A Columbus Dispatch article this morning says critics of Ohio's new "collateral sanctions" law, passed last summer, are saying those portions of the new law which no longer require inclusion of information the Attorney General's Office maintains for criminal background checks about arrests and charges that didn't result in convictions has some officials worried that employers are being given a false sense of security about applicants, including the Attorney General.
As examples, the article quotes Attorney General DeWine as saying "he has a list of 'horror stories' of background checks, mainly for juveniles, that involved serious crimes that under the new law can't be reported. The law says that juvenile-court convictions can be reported only if they were for aggravated murder, murder or sex crimes in which the youth was labeled a sex offender. DeWine also cited the case of a county children-services agency that requested a background check on someone who turned out to have a 2006 juvenile-court rape conviction. That information couldn't be reported because he hadn't been labeled a sex offender."
"'From a common-sense point of view,' DeWine said, 'if I was looking for a foster parent or looking for someone to work with children or to be with children, I would want to know whether they had been convicted of rape.'"
The article also reports that "under the new law, processing cases in which someone was arrested but not convicted has to be done by hand, which has created a backlog of background checks and costs taxpayers. BCI has racked up about $30,000 in overtime handling those checks since the law took effect last year. Background checks that once took 20 days now require as long as three months, and that caught the attention of the Ohio Casino Control Commission, where background checks have gone from days to weeks, according to spokeswoman Tama Davis.'That could be an issue in Cincinnati, where the state's fourth and last casino opens in March; about 600 employees are still to be hired,' Davis said. The agency, however, is confident that it will hit its hiring deadlines."

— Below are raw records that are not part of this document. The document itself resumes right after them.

(** * Validator store of the Polkadot staking rewards analyzer

    A shallow embedding of [src/stores/validatorStore.ts] (the zustand store
    holding the ranked validator list, the filtered projection, the record
    cache and the pagination state) and of the [totalPages] expression of
    [src/hooks/useValidatorData.ts].

    Modelling choices, each stated where it is used:
    - a JS [number] that the code computes with is a binary64 primitive
      float; a [number] that only ever holds an integer (era indices, era
      points, page numbers, lengths) is a [Z];
    - a [bigint] is a [Z], its division is [Z.quot];
    - [Record<string, T>] and [Record<number, T>] are [gmap]s;
    - the remote chain API is a record of functions (an oracle) whose
      answers are either a rejection or a value that may be absent;
    - an [async] store action is a function on a world made of the store,
      the log of the remote queries issued so far and the pending timers;
      the items of one [Promise.all] are run one after the other;
    - [prefetchValidators] is not modelled, only the timer that starts it. *)

From Stdlib Require Import ZArith Floats.
From stdpp Require Import gmap strings list fin_maps sorting pretty.

Local Open Scope Z_scope.

(** ** JavaScript numbers *)

Module JS.

(** [Number(b)] for a bigint [b]: the nearest binary64 value, ties to even. *)
Definition Number (z : Z) : float :=
  SF2Prim (binary_normalize prec emax z 0 false).

(** The integer part selected by [Math.floor] on a finite value
    [(-1)^s * m * 2^e]. *)
Definition floor_finite (s : bool) (m : positive) (e : Z) : Z :=
  let v := if s then Z.neg m else Z.pos m in
  if 0 <=? e then v * 2 ^ e else v / 2 ^ (- e).

Definition ceil_finite (s : bool) (m : positive) (e : Z) : Z :=
  - floor_finite (negb s) m e.

(** [Math.floor]: infinities, NaN and both zeros are returned as they are. *)
Definition Math_floor (x : float) : float :=
  match Prim2SF x with
  | S754_finite s m e => Number (floor_finite s m e)
  | _ => x
  end.

(** [Math.ceil]: a negative argument above [-1] gives the negative zero. *)
Definition Math_ceil (x : float) : float :=
  match Prim2SF x with
  | S754_finite s m e =>
      let c := ceil_finite s m e in
      if s && (c =? 0) then (-0)%float else Number c
  | _ => x
  end.

(** [BigInt(x)] for a number [x]: defined on integral values only, a
    [RangeError] ([None]) on NaN, the infinities and fractions. *)
Definition BigInt (x : float) : option Z :=
  match Prim2SF x with
  | S754_zero _ => Some 0
  | S754_finite s m e =>
      if (0 <=? e) || (Z.pos m mod 2 ^ (- e) =? 0)
      then Some (floor_finite s m e) else None
  | _ => None
  end.

(** Truthiness of a number: [0], [-0] and NaN are falsy. *)
Definition truthy (x : float) : bool :=
  negb (is_zero x || is_nan x).

(** [x || d] on numbers. *)
Definition or_else (x d : float) : float :=
  if truthy x then x else d.

(** [a !== b] on numbers. *)
Definition strict_neq (a b : float) : bool := negb (a =? b)%float.

(** [l.slice(s, e)] with integral bounds: a negative bound counts from the
    end of the array, both are clamped to the array. *)
Definition slice {A} (l : list A) (s e : Z) : list A :=
  let len := Z.of_nat (length l) in
  let k := if s <? 0 then Z.max (len + s) 0 else Z.min s len in
  let fin := if e <? 0 then Z.max (len + e) 0 else Z.min e len in
  take (Z.to_nat (fin - k)) (drop (Z.to_nat k) l).

(** [l.sort(cmp)]: the sort is stable, an element moves behind another one
    only when the comparator is positive on the pair.  Written as an
    insertion sort; for a comparator that is not a consistent order (NaN
    differences) an engine may give another arrangement of the same
    elements. *)
Fixpoint sort_insert {A} (cmp : A -> A -> float) (x : A) (l : list A) : list A :=
  match l with
  | [] => [x]
  | y :: l' =>
      if (0 <? cmp x y)%float then y :: sort_insert cmp x l' else x :: y :: l'
  end.

Definition sort {A} (cmp : A -> A -> float) (l : list A) : list A :=
  foldr (sort_insert cmp) [] l.

(** The groups visited by
    [for (let i = 0; i < l.length; i += b) { l.slice(i, i + b) ... }]. *)
Fixpoint batches_go {A} (fuel b : nat) (l : list A) : list (list A) :=
  match fuel, l with
  | S fuel', _ :: _ => take b l :: batches_go fuel' b (drop b l)
  | _, _ => []
  end.

Definition batches {A} (b : nat) (l : list A) : list (list A) :=
  batches_go (length l) b l.

End JS.

(** ** Data model *)

(** [Validator.performance]; the per-era points are integers. *)
Record Performance := {
  perf_currentEraPoints : Z;
  previousErasPoints : gmap Z Z;
  averagePoints : float
}.

(** [Validator.rewards]; amounts are bigints in plancks. *)
Record Rewards := {
  rew_currentEraReward : Z;
  previousErasRewards : gmap Z Z;
  apyByEra : gmap Z float;
  averageAPY : float;
  activeOnlyAverageAPY : float
}.

(** [interface Validator], the value type of the cache. *)
Record Validator := {
  address : string;
  commission : float;
  blockedNominations : bool;
  totalStake : Z;
  ownStake : Z;
  lastEraAPY : float;
  performance : Performance;
  rewards : Rewards;
  historicalCommission : gmap Z float;
  averageCommission : float
}.

(** An element of [allValidators]: [{ address, points }]. *)
Record Summary := {
  sm_address : string;
  sm_points : Z
}.

(** An element of [filteredValidators]:
    [{ address, points, lastEraAPY? }]. *)
Record Entry := {
  fe_address : string;
  fe_points : Z;
  fe_lastEraAPY : option float
}.

(** [[...allValidators]] seen at the type of the filtered projection: the
    objects carry no [lastEraAPY]. *)
Definition entry_of_summary (v : Summary) : Entry :=
  {| fe_address := sm_address v; fe_points := sm_points v; fe_lastEraAPY := None |}.

(** ** The remote chain API *)

(** Value of [Staking.ErasRewardPoints]. *)
Record EraRewardPoints := {
  ep_total : Z;
  ep_individual : list (string * Z)
}.

(** Value of [Staking.Validators] and [Staking.ErasValidatorPrefs]; the
    commission is in parts per billion. *)
Record ValidatorPrefs := {
  vp_commission : Z;
  vp_blocked : bool
}.

(** Value of [Staking.ErasStakersOverview]. *)
Record StakersOverview := {
  so_total : Z;
  so_own : Z
}.
(** C2. When the creation call succeeds and the group-binding call fails,
    [create_user] returns a failed outcome that carries the identifier the
    creation call assigned, the attempted group and the binding fault; the
    two calls are all the calls made: nothing is rolled back. *)
Theorem create_user_binding_failure_keeps_account self username email role description
    department (s : St) new details ocid details' f :
  State.calls (create_user self username email role description department s).2
    = State.calls s ++ new ->
  EvCreateUser details (inl ocid) ∈ new ->
  EvAddUserToGroup details' (inr f) ∈ new ->
  exists result,
    (create_user self username email role description department s).1 = Ok result
    /\ Result.success result = false
    /\ Result.user_ocid result = Some ocid
    /\ Result.group_name result = dict_get ROLE_MAPPINGS role
    /\ Result.error result = Some (fault_message f)
    /\ new = [EvCreateUser details (inl ocid); EvAddUserToGroup details' (inr f)].
Proof.
  intros Hcalls Hcreate Hadd.
  destruct (create_user_run_path _ _ _ _ _ _ _ _ Hcalls) as (result & Hrun & Hpath).
  exists result. split; [done|].
  path_cases Hpath; list_cases. by rewrite H.
Qed.

(** C3. For a role that is not a key of the six-entry registry,
    [create_user] returns a failed outcome without account identifier whose
    error names the role and lists the six valid roles, and makes no
    directory call. *)
Theorem create_user_invalid_role self username email role description department (s : St) :
  role ∉ dict_keys ROLE_MAPPINGS ->
  exists result s',
    create_user self username email role description department s = (Ok result, s')
    /\ Result.success result = false
    /\ Result.user_ocid result = None
    /\ Result.error result =
       Some ("Invalid role: " +:+ role +:+ ". Valid roles: SecurityAdmin, "
             +:+ "CloudEngineer, ClinicalAdmin, ComplianceAuditor, Developer, DataAnalyst")
    /\ State.calls s' = State.calls s
    /\ length ROLE_MAPPINGS = 6%nat.
Proof.
  intros Hrole%dict_get_None.
  destruct (create_user_path self username email role description department s)
    as (result & s' & new & Hrun & Hcalls & _ & Hpath).
  exists result, s'. split; [done|].
  path_cases Hpath; try congruence.
  rewrite Hcalls, app_nil_r. done.
Qed.

(** C4. For a valid role whose group is absent from the group cache,
    [create_user] returns a failed outcome whose error reports the group as
    not found, and makes no directory call: no account is created. *)
Theorem create_user_group_not_found self username email role description department
    (s : St) g :
  dict_get ROLE_MAPPINGS role = Some g ->
  dict_get (group_cache self) g = None ->
  exists result s',
    create_user self username email role description department s = (Ok result, s')
    /\ Result.success result = false
    /\ Result.user_ocid result = None
    /\ Result.error result = Some ("Group not found in OCI: " +:+ g)
    /\ State.calls s' = State.calls s.
Proof.
  intros Hrole Hgroup.
  destruct (create_user_path self username email role description department s)
    as (result & s' & new & Hrun & Hcalls & _ & Hpath).
  exists result, s'. split; [done|].
  path_cases Hpath; try congruence.
  rewrite Hcalls, app_nil_r. simplify_eq. done.
Qed.

(** The creation step is reached exactly by the records with a valid role
    whose group is in the cache, and it is then the first call. *)
Lemma create_user_reaches_creation self username email role description department
    (s : St) new :
  State.calls (create_user self username email role description department s).2
    = State.calls s ++ new ->
  (exists g gid, dict_get ROLE_MAPPINGS role = Some g
                 /\ dict_get (group_cache self) g = Some gid)
  <-> (exists details r rest, new = EvCreateUser details r :: rest).
Proof.
  intros Hcalls.
  destruct (create_user_run_path _ _ _ _ _ _ _ _ Hcalls) as (result & _ & Hpath).
  path_cases Hpath;
    (split; [intros (g' & gid' & ? & ?); try congruence; eauto
            |intros (? & ? & ? & ?); try discriminate; eauto]).
Qed.

(** The account specification of a run is [account_spec]. *)
Lemma create_user_details self username email role description department (s : St)
    new details r :
  State.calls (create_user self username email role description department s).2
    = State.calls s ++ new ->
  EvCreateUser details r ∈ new ->
  details = account_spec self username email role description department
              (second_reading (State.world s)).
Proof.
  intros Hcalls Hin.
  destruct (create_user_run_path _ _ _ _ _ _ _ _ Hcalls) as (result & _ & Hpath).
  path_cases Hpath; list_cases; done.
Qed.

(** C8. For every record that reaches the creation step, the account
    specification has the display description ["Healthcare {role}"] by
    default, followed by [" - {department}"] when the department is not
    empty, and carries exactly the four tags [Role], [Department]
    (["Unspecified"] when empty), [CreatedBy] (["Automated-Provisioning"])
    and [CreatedDate], the date of creation without the time of day. *)
Theorem create_user_account_specification self username email role description department
    (s : St) new details r :
  State.calls (create_user self username email role description department s).2
    = State.calls s ++ new ->
  EvCreateUser details r ∈ new ->
  let today := second_reading (State.world s) in
  (description = "" ->
   CreateUserDetails.description details =
   "Healthcare " +:+ role +:+ (if decide (department = "") then "" else " - " +:+ department))
  /\ CreateUserDetails.freeform_tags details =
     [ ("Role", role);
       ("Department", if decide (department = "") then "Unspecified" else department);
       ("CreatedBy", "Automated-Provisioning");
       ("CreatedDate", datetime.strftime_Ymd today) ]
  /\ (forall h m sec us,
        datetime.strftime_Ymd
          (datetime.mk (datetime.year today) (datetime.month today) (datetime.day today)
                       h m sec us)
        = datetime.strftime_Ymd today)
  /\ CreateUserDetails.name details = username
  /\ CreateUserDetails.email details = email
  /\ CreateUserDetails.compartment_id details = tenancy_id self.
Proof.
  intros Hcalls Hin today.
  rewrite (create_user_details _ _ _ _ _ _ _ _ _ _ Hcalls Hin). cbn.
  split; [|done]. intros ->. unfold display_description. done.
Qed.

(** C9. For a record with a non-empty description, the account's display
    description is that description verbatim, still followed by
    [" - {department}"] when the department is not empty; the default is
    what an empty description gives. *)
Theorem create_user_description_verbatim self username email role description department
    (s : St) new details r :
  State.calls (create_user self username email role description department s).2
    = State.calls s ++ new ->
  EvCreateUser details r ∈ new ->
  (description <> "" ->
   CreateUserDetails.description details =
   description +:+ (if decide (department = "") then "" else " - " +:+ department))
  /\ (description <> "" -> department = "" ->
      CreateUserDetails.description details = description)
  /\ (description = "" ->
      CreateUserDetails.description details =
      "Healthcare " +:+ role +:+ (if decide (department = "") then "" else " - " +:+ department)).
Proof.
  intros Hcalls Hin.
  rewrite (create_user_details _ _ _ _ _ _ _ _ _ _ Hcalls Hin). cbn.
  unfold display_description. repeat split.
  - intros Hd. by rewrite decide_False.
  - intros Hd ->. rewrite decide_False by done. apply append_empty_r.
  - by intros ->.
Qed.

End Provisioning.

(** ** The report aggregator *)

Section Reporting.
Context {W : Type} {platform : Platform W}.
Local Abbreviation St := (State.t W).

Lemma bind_ok {S A B} (c : M S A) (k : A -> M S B) s a s' :
  c s = (Ok a, s') -> bind c k s = k a s'.
Proof. unfold bind. by intros ->. Qed.

Lemma put_lines_nil (s : St) : put_lines [] s = s.
Proof. destruct s. unfold put_lines. cbn. by rewrite app_nil_r. Qed.

Lemma put_lines_app l1 l2 (s : St) : put_lines l2 (put_lines l1 s) = put_lines (l1 ++ l2) s.
Proof. unfold put_lines. cbn. by rewrite app_assoc. Qed.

The article concludes by noting that the Attorney General’s Office is addressing the problem and asking legislators to amend the law.
"Sen. Bill Seitz, one of the legislation's sponsors, said he caught wind of the attorney general's concerns late in the legislative process last year and is open to revisions, particularly when it comes to people who jumped bond. 'Lawmakers never intended to reward people who never showed up and faced the music,' Seitz said.
Another of the bill's sponsors, though, Sen. Shirley Smith, disagreed, and said the law was serving the purpose it was meant to. "We shouldn't rush to judgment and prohibit a person from going to work when they have not been convicted," she said. "I don’t think we should say a person should not get a chance at employment just because they’re waiting for a court date."